Personal information
- Full name: Garry Terence Park
- Born: 19 April 1983 (age 43) Empangeni, Natal, South Africa
- Batting: Right-handed
- Bowling: Right-arm medium-fast
- Role: All-rounder, Wicket-keeper
- Relations: Craig Park (brother) Sean Park (brother)

Domestic team information
- 2005–2008: Durham
- 2009–2012: Derbyshire
- 2005: Cambridge MCCU
- 2013: Unicorns
- FC debut: 12 April 2003 Cambridge MCCU v Essex
- LA debut: 7 August 2005 Durham v Bangladesh A
- Source: Cricinfo, 28 May 2024

= Garry Park =

South African-born English cricketer

Garry Terence Park (born 19 April 1983 in Empangeni, KwaZulu-Natal) is a South African-born English cricketer. He is a right-handed batsman and a right-arm medium-fast bowler.
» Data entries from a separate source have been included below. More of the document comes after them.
(** X11.  When [open] fails the payload is dropped without a sign.  In a session
    in which every [open] returns -1, the callback tries [open] again at
    every buffer, writes nothing, and still completes at the marked buffer
    with the one post of a good session. *)
Theorem failed_open_drops_session (port : MMAL_PORT_T)
    (ds : list delivery) (last : delivery) (s : store) :
  userdata port = Some callback_data ->
  Forall (fun d => marked (buf d) = false /\ open_result (env d) = -1) ds ->
  marked (buf last) = true -> open_result (env last) = -1 ->
  exists s' evs,
    deliver_all port (ds ++ [last]) (begin_session s) = Finished s'
    /\ trace s' = trace s ++ evs
    /\ sink_bytes evs = []
    /\ opens evs = S (List.length ds)
    /\ posts evs = 1%nat
    /\ outputFileFD s' = 0.
Proof.
  intros Hud Hds Hml Hol.
  assert (step : forall d s, outputFileFD s = -1 -> open_result (env d) = -1 ->
            sink_fd (env d) s = -1
            /\ writes (buf d) (env d) s = false
            /\ completes (buf d) (env d) s = marked (buf d)).
  { intros d s0 Hfd Ho.
    assert (Hs : sink_fd (env d) s0 = -1).
    { unfold sink_fd. rewrite Hfd, Ho. simpl. apply wrap32_id. int_range. }
    assert (Hw : writes (buf d) (env d) s0 = false)
      by (unfold writes; rewrite Hs; apply andb_false_r).
    split; [exact Hs|]. split; [exact Hw|].
    unfold Encoder.completes. rewrite Hw. apply orb_false_r. }
  change (trace s) with (trace (begin_session s)).
  assert (Hfd : outputFileFD (begin_session s) = -1) by reflexivity.
  revert Hfd. generalize (begin_session s). clear s.
  induction Hds as [|d ds [Hm Ho] _ IH]; intros s Hfd.
  - destruct (callback_io port (buf last) (env last) s Hud)
      as (s' & evs & Hcb & Htr & Hop & Hb & Hp & Hfd' & _).
    destruct (step last s Hfd Hol) as (Hs & Hw & Hc).
    rewrite Hc, Hml in *. rewrite Hw in Hb. rewrite Hfd in Hop.
    exists s', evs. simpl. rewrite Hcb.
    repeat split; assumption.
  - destruct (callback_io port (buf d) (env d) s Hud)
      as (s1 & evs1 & Hcb & Htr & Hop & Hb & Hp & Hfd1 & _).
    destruct (step d s Hfd Ho) as (Hs & Hw & Hc).
    rewrite Hc, Hm in *. rewrite Hw in Hb. rewrite Hfd in Hop.
    rewrite Hs in Hfd1.
    destruct (IH s1 Hfd1) as (s' & evs & Hd & Htr' & Hb' & Ho' & Hp' & Hfd').
    exists s', (evs1 ++ evs). simpl. rewrite Hcb.
    split; [exact Hd|].
    split; [rewrite Htr', Htr, <- app_assoc; reflexivity|].
    rewrite sink_bytes_app, opens_app, posts_app, Hb, Hb', Hop, Ho', Hp, Hp'.
    repeat split; [exact Hfd'].
Qed.

(** X12.  The callback of the video port gives every buffer back once and does
    nothing else to the session: it posts nothing, opens and writes nothing
    and leaves [outputFileFD] and the semaphore alone.  With the queue in
    place it recycles as the encoder callback does: the delivered buffer to
    the tail, the head of the queue to the port. *)
Theorem opencv_callback_only_recycles (port : VIDEO_PORT_T)
    (b : MMAL_BUFFER_HEADER_T) (env : oracle) (s : store) :
  exists evs,
    trace (video_final (camera_opencv_callback port b env s)) = trace s ++ evs
    /\ released evs = [b]
    /\ posts evs = O
    /\ opens evs = O
    /\ sink_bytes evs = []
    /\ outputFileFD (video_final (camera_opencv_callback port b env s))
       = outputFileFD s
    /\ complete_semaphore (video_final (camera_opencv_callback port b env s))
       = complete_semaphore s
    /\ (video_userdata port = Some opencv_pool_queue ->
        exists s',
          camera_opencv_callback port b env s = VideoFinished s'
          /\ queue s' = (if video_is_enabled port then tail (queue s ++ [b])
                         else queue s ++ [b])
          /\ in_port s'
             = (if video_is_enabled port && send_ok env
                then in_port s ++ [hd b (queue s ++ [b])] else in_port s)).
Proof.
  unfold camera_opencv_callback, mmal_buffer_header_release, mmal_queue_get,
    mmal_port_send_buffer, emit.
  destruct (video_is_enabled port); destruct (video_userdata port) as [[]|];
    destruct (queue s) as [|q0 qs]; destruct (send_ok env); simpl;
    eexists; (split; [trace_eq|]); simpl;
    repeat (split; [reflexivity|]);
    first [ discriminate
          | intros _; eexists; split; [reflexivity|]; split; reflexivity ].
Qed.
Park initially represented CUCCE, during the 2003 season, representing them for the first time in April 2003, joining Durham in the summer of 2006. Due to a lack of first-team opportunities, he joined Derbyshire in October 2008 and left the club in July 2012.

Park made his debut first-class century for Durham in 2006. He represented England as a substitute fielder in the 1st Test versus his native country on 12 July 2008.